Lemma si_set_with signal i src serial w :
  (forall x, src = Some x -> next_cache w < x) ->
  (forall w, sel_inv_but (Some i) w -> sel_inv (signal w)) ->
  sel_inv_but (Some i) w ->
  sel_inv_but (Some i) (set_selection_with surface_client signal i src serial w)
  /\ (sel_inv w -> sel_inv (set_selection_with surface_client signal i src serial w)).
Proof.
  intros B Sg I. unfold set_selection_with. destruct (sel_seat_of i w) as [s|]; [|done].
  destruct (_ && _); [done|].
  set (w1 := match selection_data_source s with Some _ => _ | None => _ end).
  assert (C : calm w w1).
  { unfold w1. destruct (selection_data_source s) as [o|]; [|done]. by destruct (is_cache o). }
  clearbody w1. cbv zeta.
  assert (R : sel_inv (signal (wl_data_device_set_keyboard_focus surface_client i
    (upd_sel i (fun s => s <| selection_data_source := src |> <| ss_serial := serial |>) w1)))).
  { apply Sg. eapply si_calm; [apply calm_data_device_focus|]. apply si_select.
    - by rewrite (calm_next _ _ C).
    - by eapply si_calm. }
  split; [by apply si_weaken|done].
Qed.

Lemma free_matching_calm sel q : q_calm q (free_matching sel q).
Proof.
  apply q_calm_eq; unfold free_matching; [apply free_list_clip|].
  generalize (List.filter sel (data_offers (clip q))). intros l. revert q.
  induction l as [|p l IH]; intros q; [done|]. simpl. by rewrite IH.
Qed.

Lemma src_view_destroy x q y :
  src_view (qdwin_data_source_wrap_on_source_destroy x q) y = if y =? x then None else src_view q y.
Proof.
  unfold qdwin_data_source_wrap_on_source_destroy. cbv zeta.
  set (q1 := match qdwin_data_source_wrap_find x q with Some _ => _ | None => _ end).
  assert (E : src_view q1 y = src_view q y).
  { unfold q1. destruct (qdwin_data_source_wrap_find x q); [|done]. apply free_matching_calm. }
  rewrite <-E. unfold src_view, find_source, upd_clip. cbn. rewrite (find_remove_key src_id).
  by destruct (y =? x).
Qed.

Lemma tracked_destroy x q j : q_tracked (qdwin_data_source_wrap_on_source_destroy x q) j = q_tracked q j.
Proof.
  unfold qdwin_data_source_wrap_on_source_destroy. cbv zeta.
  set (q1 := match qdwin_data_source_wrap_find x q with Some _ => _ | None => _ end).
  change (q_tracked q1 j = q_tracked q j).
  unfold q1. destruct (qdwin_data_source_wrap_find x q); [|done]. apply free_matching_calm.
Qed.

(** A source goes away. *)
Lemma si_destroy but x f w :
  sel_inv_but but w ->
  sel_inv_but but ((on_q (qdwin_data_source_wrap_on_source_destroy x) w) <| sw_types ::= f |>).
Proof.
  intros [I1 I2 I3 I4 I5]. split; try done.
  - intros y v N H. change (src_view (qdwin_data_source_wrap_on_source_destroy x (sw_q w)) y = Some v) in H.
    rewrite src_view_destroy in H. destruct (y =? x); [done|]. by eapply I1.
  - intros j y c v N T S H.
    change (q_tracked (qdwin_data_source_wrap_on_source_destroy x (sw_q w)) j = true) in T.
    change (src_view (qdwin_data_source_wrap_on_source_destroy x (sw_q w)) y = Some v) in H.
    rewrite src_view_destroy in H. rewrite tracked_destroy in T. destruct (y =? x); [done|].
    by eapply I5.
Qed.

Lemma si_forget_cache but i w :
  sel_inv_but but w -> sel_inv_but but (upd_sel i (fun s => s <| clip_cache := None |>) w).
Proof.
  intros [I1 I2 I3 I4 I5]. set (f := fun s : sel_seat => _).
  assert (V : forall j, sel_view (upd_sel i f w) j
    = if j =? i then (fun v => (v.1, None)) <$> sel_view w j else sel_view w j).
  { intros j. rewrite sel_view_upd by done. unfold sel_view. destruct (j =? i); [|done].
    by destruct (sel_seat_of j w). }
  split; try done.
  - intros j sel c. rewrite V. destruct (j =? i); [|apply I3]. by destruct (sel_view w j).
  - intros j x c. rewrite V. destruct (j =? i); [|apply I4].
    destruct (sel_view w j) as [[sel' c']|] eqn:E; [|done]. intros ?. simplify_eq/=. by eapply I4.
  - intros j x c v N T. rewrite V. destruct (j =? i); [|by apply I5].
    destruct (sel_view w j) as [[sel' c']|] eqn:E; [|done]. intros ?. simplify_eq/=. by eapply I5.
Qed.

(** The new copy has the next name: no seat selects it yet. *)
Lemma si_create_cache but i mime serial w :
  sel_inv_but but w -> sel_inv_but but (clipboard_source_create i mime serial w).
Proof.
  intros [I1 I2 I3 I4 I5]. set (n := next_cache w) in *.
  set (w' := clipboard_source_create i mime serial w).
  assert (S : forall y, src_view (sw_q w') y
    = if n =? y then Some (original_send, None) else src_view (sw_q w) y).
  { intros y. unfold w', clipboard_source_create, src_view, find_source. cbn. fold n. by destruct (n =? y). }
  assert (V : forall j, sel_view w' j
    = if j =? i then (fun v => (v.1, Some (mk_clipboard_source n serial))) <$> sel_view w j else sel_view w j).
  { intros j. unfold w', clipboard_source_create. cbv zeta. rewrite sel_view_upd by done.
    unfold sel_view. change (sel_seat_of j _) with (sel_seat_of j w). destruct (j =? i); [|done].
    by destruct (sel_seat_of j w). }
  assert (T : forall j, q_tracked (sw_q w') j = q_tracked (sw_q w) j) by done.
  assert (N : next_cache w' = n - 1) by done. clearbody w'.
  split; rewrite ?N.
  - intros y v Y. rewrite S. destruct (n =? y); [|by apply I1]. intros ?. by simplify_eq.
  - lia.
  - intros j sel c. rewrite V. destruct (j =? i).
    + destruct (sel_view w j) as [[sel' c']|]; [|done]. intros ?. simplify_eq/=. lia.
    + intros H%I3. lia.
  - intros j x c. rewrite V. destruct (j =? i).
    + destruct (sel_view w j) as [[sel' c']|] eqn:E; [|done]. intros ?. simplify_eq/=. apply I4 in E. lia.
    + intros H%I4. lia.
  - intros j x c v Nb. rewrite T, V. intros Tr E.
    assert (exists c', sel_view w j = Some (Some x, c')) as [c' E'].
    { destruct (j =? i); [|eauto]. destruct (sel_view w j) as [[sel' c']|]; [|done].
      simplify_eq/=. eauto. }
    rewrite S. destruct (Z.eqb_spec n x) as [->|]; [apply I4 in E'; lia|]. by eapply I5.
Qed.

Lemma si_clipboard e i w :
  sel_inv_but (Some i) w -> sel_inv_but (Some i) (clipboard_set_selection surface_client e i w).
Proof.
  intros I. unfold clipboard_set_selection. destruct (sel_seat_of i w) as [s|] eqn:S; [|done].
  destruct (selection_data_source s) as [x|] eqn:X.
  - destruct (is_cache x); [done|]. cbv zeta.
    set (w1 := match clip_cache s with Some _ => _ | None => _ end).
    assert (I1 : sel_inv_but (Some i) w1).
    { unfold w1. destruct (clip_cache s); [by apply si_destroy|done]. }
    clearbody w1. apply (si_forget_cache _ i) in I1.
    set (w2 := upd_sel i _ w1) in *. clearbody w2.
    destruct (types_of x w2) as [|m ms]; [done|]. destruct (pipe2 e) as [fd|]; [|done].
    assert (I2 : sel_inv_but (Some i) (on_q (data_offer_receive (timer_ok e) x (Some m) fd) w2)).
    { eapply si_calm; [|done]. apply calm_on_q, q_calm_receive. }
    destruct (cache_ok e); [by apply si_create_cache|done].
  - destruct (clip_cache s) as [c|] eqn:C; [|done].
    apply si_set_with; [|apply si_listener|done]. intros y ?. simplify_eq.
    apply (si_cache _ _ I i None). unfold sel_view. rewrite S. simpl. by rewrite X, C.
Qed.

Lemma si_signal e i w : sel_inv_but (Some i) w -> sel_inv (selection_signal surface_client e i w).
Proof. intros I. by apply si_listener, si_clipboard. Qed.

Lemma si_set e i src serial w :
  (forall x, src = Some x -> next_cache w < x) -> sel_inv w ->
  sel_inv (weston_seat_set_selection surface_client e i src serial w).
Proof.
  intros B I. apply si_set_with; [done|apply si_signal|by apply si_weaken|done].
Qed.

Lemma si_drop e i w : sel_inv w -> sel_inv (drop_selection surface_client e i w).
Proof.
  intros I. unfold drop_selection, wl_display_next_serial. cbv zeta. apply si_set; [done|].
  by eapply si_calm; [|exact I].
Qed.

Lemma si_destroy_selection e w i :
  sel_inv w -> sel_inv (destroy_selection_data_source surface_client e w i).
Proof.
  intros I. unfold destroy_selection_data_source. cbv zeta. apply si_signal.
  assert (I1 : sel_inv_but (Some i) (upd_sel i (fun s => s <| selection_data_source := None |>) w)).
  { apply (si_weaken (Some i)) in I as [I1 I2 I3 I4 I5]. set (f := fun s : sel_seat => _).
    assert (V : forall j, sel_view (upd_sel i f w) j
      = if j =? i then (fun v => (None, v.2)) <$> sel_view w j else sel_view w j).
    { intros j. rewrite sel_view_upd by done. unfold sel_view. destruct (j =? i); [|done].
      by destruct (sel_seat_of j w). }
    split; try done.
    - intros j sel c. rewrite V. destruct (j =? i); [|apply I3].
      destruct (sel_view w j) as [[sel' c']|] eqn:E; [|done]. intros ?. simplify_eq/=. by eapply I3.
    - intros j x c. rewrite V. destruct (j =? i); [|apply I4]. by destruct (sel_view w j).
    - intros j x c v N T. rewrite V. destruct (j =? i); [by destruct (sel_view w j)|]. by apply I5. }
  eapply si_calm; [|exact I1]. destruct (focus_client _ _ _); [|done].
  destruct (sel_seat_of _ _); [|done]. by destruct (existsb _ _).
Qed.

Lemma si_destroy_source e x w : sel_inv w -> sel_inv (destroy_data_source surface_client e x w).
Proof.
  intros I. unfold destroy_data_source. cbv zeta.
  assert (I1 : sel_inv (on_q (qdwin_data_source_wrap_on_source_destroy x) w))
    by exact (si_destroy None x (fun t => t) w I).
  set (w1 := on_q _ w) in *. clearbody w1. set (l := map ss_id _). clearbody l.
  assert (R : sel_inv (foldl (destroy_selection_data_source surface_client e) w1 l)).
  { revert w1 I1. induction l as [|j l IH]; intros w1 I1; [done|]. simpl. apply IH.
    by apply si_destroy_selection. }
  by eapply si_calm; [|exact R].
Qed.

(** A new source: no seat selects it. *)
Lemma si_create_source c id w :
  0 <= id -> (forall j, (sel_view w j ≫= fst) <> Some id) -> sel_inv w -> sel_inv (create_data_source c id w).
Proof.
  intros P F [I1 I2 I3 I4 I5]. set (w' := create_data_source c id w).
  assert (S : forall y, src_view (sw_q w') y
    = if id =? y then Some (original_send, Some c) else src_view (sw_q w) y).
  { intros y. unfold w', create_data_source, src_view, find_source. cbn. by destruct (id =? y). }
  split; try done.
  - intros y v N. rewrite S. destruct (Z.eqb_spec id y); [lia|]. by apply I1.
  - intros j y k v N T E. rewrite S. destruct (Z.eqb_spec id y) as [->|]; [|by eapply I5].
    destruct (F j). change (sel_view w j = Some (Some y, k)) in E. by rewrite E.
Qed.

(** *** The shell's requests *)

Lemma si_guard r k w :
  (forall w, sel_inv w -> sel_inv (k w)) -> sel_inv w -> sel_inv (shell_unlocked r k w).
Proof.
  intros K I. unfold shell_unlocked. destruct (negb _).
  { by eapply si_calm; [apply calm_on_q, q_calm_emit|]. }
  destruct (locked _); [|auto]. by eapply si_calm; [apply calm_on_q, q_calm_emit|].
Qed.

Lemma si_clear e r name p w :
  sel_inv w -> sel_inv (qdwin_handle_clear_selection surface_client e r name p w).
Proof.
  apply si_guard. clear w. intros w I. destruct (seat_by_name name w) as [i|]; [|done]. destruct p.
  - destruct (qdwin_primary_seat_find _ _) as [ps|]; [|done].
    destruct (qdwin_primary_seat_has_source ps); [|done]. by eapply si_calm; [apply calm_drop_primary|].
  - destruct (sel_seat_of i w); [|done]. destruct (bool_decide _); [done|by apply si_drop].
Qed.

Lemma calm_focus_changed i h w : calm w (on_q (qdwin_emit_seat_focus_changed i h) w).
Proof. apply calm_on_q, q_calm_shell_send. Qed.

Lemma si_focus e r name h w :
  sel_inv w -> sel_inv (qdwin_handle_set_keyboard_focus surface_client e r name h w).
Proof.
  apply si_guard. clear w. intros w I. destruct (seat_by_name name w) as [i|]; [|done].
  destruct (focus_target h w) as [tl|]; [|done]. cbv zeta.
  eapply si_calm; [apply calm_focus_changed|].
  assert (I1 : sel_inv (drop_primary i (drop_selection surface_client e i w))).
  { eapply si_calm; [apply calm_drop_primary|]. by apply si_drop. }
  eapply si_calm; [|exact I1]. destruct tl as [tl|]; [apply calm_set_focus|].
  destruct (weston_seat_of _ _) as [st|]; [|done]. destruct (has_keyboard st); [|done].
  apply calm_on_q, q_calm_set_focus.
Qed.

Work task: Both end lines included, restate word for word the lines above from the line with "- intros y v N." to the line with "intros K I.", and nothing else.

Solution to this problem:
  - intros y v N. rewrite S. destruct (Z.eqb_spec id y); [lia|]. by apply I1.
  - intros j y k v N T E. rewrite S. destruct (Z.eqb_spec id y) as [->|]; [|by eapply I5].
    destruct (F j). change (sel_view w j = Some (Some y, k)) in E. by rewrite E.
Qed.

(** *** The shell's requests *)

Lemma si_guard r k w :
  (forall w, sel_inv w -> sel_inv (k w)) -> sel_inv w -> sel_inv (shell_unlocked r k w).
Proof.
  intros K I. unfold shell_unlocked. destruct (negb _).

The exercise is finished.